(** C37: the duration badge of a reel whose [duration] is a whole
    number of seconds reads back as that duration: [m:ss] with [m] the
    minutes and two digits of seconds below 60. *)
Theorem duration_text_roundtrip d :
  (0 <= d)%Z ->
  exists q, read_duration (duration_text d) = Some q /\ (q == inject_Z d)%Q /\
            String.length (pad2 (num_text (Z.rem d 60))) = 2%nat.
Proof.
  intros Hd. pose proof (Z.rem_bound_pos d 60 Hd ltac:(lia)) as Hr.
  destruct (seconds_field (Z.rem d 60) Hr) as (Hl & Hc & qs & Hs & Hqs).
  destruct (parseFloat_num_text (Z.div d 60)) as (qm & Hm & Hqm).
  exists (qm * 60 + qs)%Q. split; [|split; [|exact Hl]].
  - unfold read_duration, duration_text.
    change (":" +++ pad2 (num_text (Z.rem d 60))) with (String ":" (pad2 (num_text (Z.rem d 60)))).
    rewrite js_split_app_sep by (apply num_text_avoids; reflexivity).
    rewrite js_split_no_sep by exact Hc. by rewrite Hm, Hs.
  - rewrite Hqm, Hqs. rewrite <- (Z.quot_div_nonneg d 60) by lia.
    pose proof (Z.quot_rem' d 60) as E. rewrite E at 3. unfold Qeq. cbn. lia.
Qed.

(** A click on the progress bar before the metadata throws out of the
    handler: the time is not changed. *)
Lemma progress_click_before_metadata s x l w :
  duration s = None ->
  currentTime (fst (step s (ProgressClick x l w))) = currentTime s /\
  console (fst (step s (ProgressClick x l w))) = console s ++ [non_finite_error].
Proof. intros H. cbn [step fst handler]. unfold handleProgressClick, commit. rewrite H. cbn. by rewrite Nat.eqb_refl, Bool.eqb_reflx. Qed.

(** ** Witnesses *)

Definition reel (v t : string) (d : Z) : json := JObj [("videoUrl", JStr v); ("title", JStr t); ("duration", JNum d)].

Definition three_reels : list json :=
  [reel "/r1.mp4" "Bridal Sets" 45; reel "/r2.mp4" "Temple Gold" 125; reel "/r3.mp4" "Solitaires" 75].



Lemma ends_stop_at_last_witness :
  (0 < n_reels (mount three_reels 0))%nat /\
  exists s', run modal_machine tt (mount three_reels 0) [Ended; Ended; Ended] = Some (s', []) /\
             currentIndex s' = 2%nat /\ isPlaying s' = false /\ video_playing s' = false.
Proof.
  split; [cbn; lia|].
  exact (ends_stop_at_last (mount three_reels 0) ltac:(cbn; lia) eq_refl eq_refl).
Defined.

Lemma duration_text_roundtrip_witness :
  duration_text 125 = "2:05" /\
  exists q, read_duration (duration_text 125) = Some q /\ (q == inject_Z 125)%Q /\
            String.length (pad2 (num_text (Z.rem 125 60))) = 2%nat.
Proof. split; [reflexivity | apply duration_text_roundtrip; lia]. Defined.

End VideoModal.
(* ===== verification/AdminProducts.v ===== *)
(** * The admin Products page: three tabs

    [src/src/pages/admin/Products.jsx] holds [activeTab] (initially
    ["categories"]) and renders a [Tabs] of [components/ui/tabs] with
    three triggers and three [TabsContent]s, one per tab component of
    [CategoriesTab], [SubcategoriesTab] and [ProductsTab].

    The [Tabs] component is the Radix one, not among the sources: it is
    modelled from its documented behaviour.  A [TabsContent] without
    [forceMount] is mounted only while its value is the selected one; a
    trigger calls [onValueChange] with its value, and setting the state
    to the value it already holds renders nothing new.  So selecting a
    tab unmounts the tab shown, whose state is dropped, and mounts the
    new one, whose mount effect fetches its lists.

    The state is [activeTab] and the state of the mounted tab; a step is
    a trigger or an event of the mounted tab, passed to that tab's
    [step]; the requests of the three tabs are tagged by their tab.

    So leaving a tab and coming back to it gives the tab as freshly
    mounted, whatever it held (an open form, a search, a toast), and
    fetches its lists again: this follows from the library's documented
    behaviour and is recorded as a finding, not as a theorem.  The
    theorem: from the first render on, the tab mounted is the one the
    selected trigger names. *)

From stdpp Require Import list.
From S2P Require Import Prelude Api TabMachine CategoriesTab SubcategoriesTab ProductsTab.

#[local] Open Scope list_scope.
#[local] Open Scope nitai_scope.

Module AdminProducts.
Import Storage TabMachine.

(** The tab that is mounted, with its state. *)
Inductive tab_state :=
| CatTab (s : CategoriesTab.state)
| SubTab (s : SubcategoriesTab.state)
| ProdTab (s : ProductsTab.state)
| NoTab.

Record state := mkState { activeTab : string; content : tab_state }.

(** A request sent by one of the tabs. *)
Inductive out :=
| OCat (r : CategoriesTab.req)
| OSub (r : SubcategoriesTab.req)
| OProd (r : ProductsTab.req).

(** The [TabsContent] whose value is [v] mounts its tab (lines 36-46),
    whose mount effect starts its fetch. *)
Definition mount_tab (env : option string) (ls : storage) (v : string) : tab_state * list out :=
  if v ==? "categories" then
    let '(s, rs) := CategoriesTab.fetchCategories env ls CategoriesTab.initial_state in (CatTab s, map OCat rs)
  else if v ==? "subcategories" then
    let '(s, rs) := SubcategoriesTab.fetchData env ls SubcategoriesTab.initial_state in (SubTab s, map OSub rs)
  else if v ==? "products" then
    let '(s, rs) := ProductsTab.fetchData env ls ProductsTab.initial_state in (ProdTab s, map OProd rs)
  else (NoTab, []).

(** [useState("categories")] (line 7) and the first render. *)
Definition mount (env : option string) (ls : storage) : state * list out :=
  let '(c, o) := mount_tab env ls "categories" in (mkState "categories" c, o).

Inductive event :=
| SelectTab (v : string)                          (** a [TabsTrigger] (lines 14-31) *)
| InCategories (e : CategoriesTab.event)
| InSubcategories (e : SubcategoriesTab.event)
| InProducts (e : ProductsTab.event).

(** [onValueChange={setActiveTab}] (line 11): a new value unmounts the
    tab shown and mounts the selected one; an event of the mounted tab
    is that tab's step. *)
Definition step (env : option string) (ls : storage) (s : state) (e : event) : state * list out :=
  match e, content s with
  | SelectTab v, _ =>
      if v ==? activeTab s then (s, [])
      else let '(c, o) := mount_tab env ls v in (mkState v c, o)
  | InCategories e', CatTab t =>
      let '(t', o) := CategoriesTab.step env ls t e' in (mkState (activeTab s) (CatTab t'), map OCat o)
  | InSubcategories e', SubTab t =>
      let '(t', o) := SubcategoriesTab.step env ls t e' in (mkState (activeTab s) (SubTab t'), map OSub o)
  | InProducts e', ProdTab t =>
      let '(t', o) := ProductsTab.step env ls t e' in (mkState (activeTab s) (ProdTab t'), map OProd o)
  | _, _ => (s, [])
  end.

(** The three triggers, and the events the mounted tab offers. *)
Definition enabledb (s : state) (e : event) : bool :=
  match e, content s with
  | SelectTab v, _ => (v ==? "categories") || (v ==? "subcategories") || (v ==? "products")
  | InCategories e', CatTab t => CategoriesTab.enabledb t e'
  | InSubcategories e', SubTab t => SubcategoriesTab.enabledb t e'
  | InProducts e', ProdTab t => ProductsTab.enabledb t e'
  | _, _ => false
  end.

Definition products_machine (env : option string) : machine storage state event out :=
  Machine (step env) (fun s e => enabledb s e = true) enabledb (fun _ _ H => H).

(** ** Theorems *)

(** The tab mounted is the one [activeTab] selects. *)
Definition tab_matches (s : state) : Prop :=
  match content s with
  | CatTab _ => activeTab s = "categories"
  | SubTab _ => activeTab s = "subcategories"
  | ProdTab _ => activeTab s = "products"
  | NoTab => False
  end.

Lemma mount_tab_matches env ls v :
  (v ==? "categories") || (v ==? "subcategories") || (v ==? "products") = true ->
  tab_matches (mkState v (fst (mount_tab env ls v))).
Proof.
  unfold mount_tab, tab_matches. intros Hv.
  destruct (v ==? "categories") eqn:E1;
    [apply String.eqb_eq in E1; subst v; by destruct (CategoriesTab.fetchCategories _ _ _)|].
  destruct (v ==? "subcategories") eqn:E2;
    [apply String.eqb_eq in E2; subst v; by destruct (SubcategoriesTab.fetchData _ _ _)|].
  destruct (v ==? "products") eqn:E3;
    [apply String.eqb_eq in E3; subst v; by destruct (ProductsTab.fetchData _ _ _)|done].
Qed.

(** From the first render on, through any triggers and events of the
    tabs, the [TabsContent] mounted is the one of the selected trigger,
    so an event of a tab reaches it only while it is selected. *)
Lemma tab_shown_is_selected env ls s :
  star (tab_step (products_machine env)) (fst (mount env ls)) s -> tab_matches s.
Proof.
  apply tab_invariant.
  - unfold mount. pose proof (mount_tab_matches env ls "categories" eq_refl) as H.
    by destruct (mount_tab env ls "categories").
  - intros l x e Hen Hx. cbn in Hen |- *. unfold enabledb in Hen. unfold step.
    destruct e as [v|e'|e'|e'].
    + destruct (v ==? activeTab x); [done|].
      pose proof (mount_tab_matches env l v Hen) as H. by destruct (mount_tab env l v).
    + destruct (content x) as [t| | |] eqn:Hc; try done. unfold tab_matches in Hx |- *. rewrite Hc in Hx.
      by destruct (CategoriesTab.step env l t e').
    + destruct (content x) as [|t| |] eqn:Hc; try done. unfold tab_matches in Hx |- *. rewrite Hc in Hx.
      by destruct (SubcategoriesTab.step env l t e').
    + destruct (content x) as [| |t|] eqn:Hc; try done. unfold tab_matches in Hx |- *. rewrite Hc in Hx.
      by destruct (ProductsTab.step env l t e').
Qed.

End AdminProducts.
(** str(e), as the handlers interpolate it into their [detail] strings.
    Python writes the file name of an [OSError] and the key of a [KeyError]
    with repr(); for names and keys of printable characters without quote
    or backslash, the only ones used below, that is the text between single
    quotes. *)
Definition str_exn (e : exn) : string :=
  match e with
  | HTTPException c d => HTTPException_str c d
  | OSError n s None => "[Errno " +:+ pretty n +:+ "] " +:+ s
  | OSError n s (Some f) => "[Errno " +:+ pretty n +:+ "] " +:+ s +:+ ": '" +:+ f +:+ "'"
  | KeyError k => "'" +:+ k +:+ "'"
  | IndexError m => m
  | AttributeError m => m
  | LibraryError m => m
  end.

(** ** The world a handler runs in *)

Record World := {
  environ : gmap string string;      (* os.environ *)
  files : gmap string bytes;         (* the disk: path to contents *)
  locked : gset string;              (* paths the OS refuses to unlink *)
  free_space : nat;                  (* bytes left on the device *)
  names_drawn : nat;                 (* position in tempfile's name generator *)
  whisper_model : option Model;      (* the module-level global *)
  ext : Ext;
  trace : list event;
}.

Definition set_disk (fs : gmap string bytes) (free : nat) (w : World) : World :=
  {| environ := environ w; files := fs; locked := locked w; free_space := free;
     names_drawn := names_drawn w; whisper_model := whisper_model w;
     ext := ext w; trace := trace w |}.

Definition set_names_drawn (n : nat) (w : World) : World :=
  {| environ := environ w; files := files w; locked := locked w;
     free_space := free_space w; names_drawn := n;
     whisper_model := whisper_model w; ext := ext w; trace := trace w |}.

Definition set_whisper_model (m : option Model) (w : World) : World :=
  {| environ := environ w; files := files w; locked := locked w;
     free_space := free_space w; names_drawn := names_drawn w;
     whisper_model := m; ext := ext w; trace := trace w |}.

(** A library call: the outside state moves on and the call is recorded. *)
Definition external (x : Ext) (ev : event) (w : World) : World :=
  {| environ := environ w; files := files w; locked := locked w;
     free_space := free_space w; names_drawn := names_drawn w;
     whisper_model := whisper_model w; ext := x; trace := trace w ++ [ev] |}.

^^^^^^^^^^^^^^^^

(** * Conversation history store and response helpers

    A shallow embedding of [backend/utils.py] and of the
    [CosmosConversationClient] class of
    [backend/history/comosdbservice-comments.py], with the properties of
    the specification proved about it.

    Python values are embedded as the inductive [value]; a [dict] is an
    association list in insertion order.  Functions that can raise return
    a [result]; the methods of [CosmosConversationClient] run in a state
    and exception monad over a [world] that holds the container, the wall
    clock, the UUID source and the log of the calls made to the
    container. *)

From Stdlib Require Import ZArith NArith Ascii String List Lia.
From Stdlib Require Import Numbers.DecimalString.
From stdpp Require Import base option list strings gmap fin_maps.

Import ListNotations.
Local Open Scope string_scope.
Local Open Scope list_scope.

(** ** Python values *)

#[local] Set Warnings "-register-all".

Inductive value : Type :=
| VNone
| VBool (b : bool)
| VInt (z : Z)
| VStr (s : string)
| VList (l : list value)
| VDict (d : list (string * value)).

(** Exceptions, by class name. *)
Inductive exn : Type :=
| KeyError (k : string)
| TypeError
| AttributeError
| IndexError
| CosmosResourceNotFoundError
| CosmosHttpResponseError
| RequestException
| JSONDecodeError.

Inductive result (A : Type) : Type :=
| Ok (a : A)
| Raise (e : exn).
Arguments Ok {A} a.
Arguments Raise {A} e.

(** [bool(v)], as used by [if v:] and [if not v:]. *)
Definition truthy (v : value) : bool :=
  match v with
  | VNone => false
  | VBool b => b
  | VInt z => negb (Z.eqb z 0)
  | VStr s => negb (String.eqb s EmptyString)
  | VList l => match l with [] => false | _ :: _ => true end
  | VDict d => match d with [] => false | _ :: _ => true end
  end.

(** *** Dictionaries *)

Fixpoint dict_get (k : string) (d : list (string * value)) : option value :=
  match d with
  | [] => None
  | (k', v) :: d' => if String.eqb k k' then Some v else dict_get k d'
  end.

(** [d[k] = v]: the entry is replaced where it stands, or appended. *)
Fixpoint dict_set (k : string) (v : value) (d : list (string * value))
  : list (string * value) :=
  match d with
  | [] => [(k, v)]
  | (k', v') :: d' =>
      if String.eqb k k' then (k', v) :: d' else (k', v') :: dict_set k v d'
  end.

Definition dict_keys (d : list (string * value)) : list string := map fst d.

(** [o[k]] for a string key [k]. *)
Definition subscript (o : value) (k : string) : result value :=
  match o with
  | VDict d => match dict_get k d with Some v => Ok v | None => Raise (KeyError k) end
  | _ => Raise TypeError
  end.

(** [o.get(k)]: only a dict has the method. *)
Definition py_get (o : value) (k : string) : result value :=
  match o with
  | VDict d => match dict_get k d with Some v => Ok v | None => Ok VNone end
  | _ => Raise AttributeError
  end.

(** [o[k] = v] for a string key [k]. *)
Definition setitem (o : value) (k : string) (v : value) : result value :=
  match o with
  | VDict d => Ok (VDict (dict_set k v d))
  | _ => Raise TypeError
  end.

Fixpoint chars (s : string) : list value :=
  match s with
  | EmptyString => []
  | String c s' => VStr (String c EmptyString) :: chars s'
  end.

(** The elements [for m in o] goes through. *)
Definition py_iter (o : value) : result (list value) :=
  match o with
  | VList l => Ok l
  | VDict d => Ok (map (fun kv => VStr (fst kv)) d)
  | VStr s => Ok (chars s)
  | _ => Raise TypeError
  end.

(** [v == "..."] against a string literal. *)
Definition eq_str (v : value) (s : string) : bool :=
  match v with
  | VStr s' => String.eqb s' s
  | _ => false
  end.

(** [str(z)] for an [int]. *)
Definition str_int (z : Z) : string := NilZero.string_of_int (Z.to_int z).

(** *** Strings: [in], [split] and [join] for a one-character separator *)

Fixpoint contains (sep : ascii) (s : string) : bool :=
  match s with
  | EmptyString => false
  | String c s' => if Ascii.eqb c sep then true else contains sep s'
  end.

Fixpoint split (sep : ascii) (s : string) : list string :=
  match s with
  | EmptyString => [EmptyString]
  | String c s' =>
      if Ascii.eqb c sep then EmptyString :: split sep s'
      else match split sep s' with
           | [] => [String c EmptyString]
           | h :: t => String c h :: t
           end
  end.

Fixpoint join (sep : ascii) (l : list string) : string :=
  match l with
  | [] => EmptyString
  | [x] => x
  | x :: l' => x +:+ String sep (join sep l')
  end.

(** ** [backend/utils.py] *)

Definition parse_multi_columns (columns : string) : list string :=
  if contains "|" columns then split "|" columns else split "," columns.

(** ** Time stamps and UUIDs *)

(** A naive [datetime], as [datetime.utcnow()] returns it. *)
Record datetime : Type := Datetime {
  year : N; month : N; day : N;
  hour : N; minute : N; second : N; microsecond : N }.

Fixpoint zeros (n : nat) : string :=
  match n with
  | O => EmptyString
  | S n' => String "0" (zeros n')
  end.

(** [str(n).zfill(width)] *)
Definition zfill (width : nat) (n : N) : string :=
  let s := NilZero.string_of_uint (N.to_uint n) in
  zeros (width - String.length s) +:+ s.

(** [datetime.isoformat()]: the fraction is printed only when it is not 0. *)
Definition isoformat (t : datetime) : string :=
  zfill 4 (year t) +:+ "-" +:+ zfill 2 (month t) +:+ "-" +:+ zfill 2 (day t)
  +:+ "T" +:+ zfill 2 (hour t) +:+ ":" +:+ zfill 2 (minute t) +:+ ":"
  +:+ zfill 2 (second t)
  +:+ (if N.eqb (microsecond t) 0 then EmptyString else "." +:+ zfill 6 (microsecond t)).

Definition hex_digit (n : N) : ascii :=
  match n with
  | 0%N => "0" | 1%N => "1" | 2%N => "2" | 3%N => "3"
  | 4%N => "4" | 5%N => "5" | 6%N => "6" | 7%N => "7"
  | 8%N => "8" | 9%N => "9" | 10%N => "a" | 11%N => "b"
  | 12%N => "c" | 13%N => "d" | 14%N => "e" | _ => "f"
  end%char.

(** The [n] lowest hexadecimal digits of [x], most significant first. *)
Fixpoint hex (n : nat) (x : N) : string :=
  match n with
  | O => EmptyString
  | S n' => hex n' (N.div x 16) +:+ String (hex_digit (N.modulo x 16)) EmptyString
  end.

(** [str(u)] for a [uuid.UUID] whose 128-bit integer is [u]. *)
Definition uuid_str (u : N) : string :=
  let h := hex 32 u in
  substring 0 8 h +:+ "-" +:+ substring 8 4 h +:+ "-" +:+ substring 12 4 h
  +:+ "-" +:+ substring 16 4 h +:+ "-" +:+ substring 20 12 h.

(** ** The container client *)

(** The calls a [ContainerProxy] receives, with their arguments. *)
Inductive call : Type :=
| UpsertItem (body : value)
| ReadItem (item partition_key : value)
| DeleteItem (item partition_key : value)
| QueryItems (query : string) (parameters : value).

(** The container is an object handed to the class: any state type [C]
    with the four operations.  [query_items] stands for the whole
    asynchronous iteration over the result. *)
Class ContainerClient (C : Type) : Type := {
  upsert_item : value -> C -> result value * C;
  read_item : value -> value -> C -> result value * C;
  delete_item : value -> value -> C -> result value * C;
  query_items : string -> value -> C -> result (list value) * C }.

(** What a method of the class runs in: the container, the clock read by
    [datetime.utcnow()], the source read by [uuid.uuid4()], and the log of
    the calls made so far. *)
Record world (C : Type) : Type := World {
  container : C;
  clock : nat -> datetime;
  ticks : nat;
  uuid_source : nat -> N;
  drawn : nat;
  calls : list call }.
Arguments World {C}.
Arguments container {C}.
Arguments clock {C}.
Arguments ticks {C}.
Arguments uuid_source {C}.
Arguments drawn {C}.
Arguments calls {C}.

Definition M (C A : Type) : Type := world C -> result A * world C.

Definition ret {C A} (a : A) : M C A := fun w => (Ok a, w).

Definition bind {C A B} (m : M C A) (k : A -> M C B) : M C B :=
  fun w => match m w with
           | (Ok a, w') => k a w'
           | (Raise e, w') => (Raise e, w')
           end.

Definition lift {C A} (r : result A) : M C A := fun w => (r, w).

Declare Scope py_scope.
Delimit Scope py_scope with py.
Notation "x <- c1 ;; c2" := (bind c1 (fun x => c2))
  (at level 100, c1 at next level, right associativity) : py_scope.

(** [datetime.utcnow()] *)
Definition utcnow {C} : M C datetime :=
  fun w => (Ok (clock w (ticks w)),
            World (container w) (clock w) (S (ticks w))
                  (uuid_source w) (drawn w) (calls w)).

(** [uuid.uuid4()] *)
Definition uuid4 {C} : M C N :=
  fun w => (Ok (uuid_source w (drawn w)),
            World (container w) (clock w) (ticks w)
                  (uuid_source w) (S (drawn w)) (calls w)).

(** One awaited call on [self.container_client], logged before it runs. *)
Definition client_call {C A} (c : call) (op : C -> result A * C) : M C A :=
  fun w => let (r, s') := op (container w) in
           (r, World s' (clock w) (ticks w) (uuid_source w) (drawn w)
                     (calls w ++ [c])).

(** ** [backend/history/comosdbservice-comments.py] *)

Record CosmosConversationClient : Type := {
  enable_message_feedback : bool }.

^^^^^^^^^^^^^^^^

* **YOUR ASSIGNMENT**:
Which lines of the listing include the string "CosmosConversationClient"? Pull them out.

* **ANSWER SPACE**:
    [CosmosConversationClient] class of
    a [result]; the methods of [CosmosConversationClient] run in a state
Record CosmosConversationClient : Type := {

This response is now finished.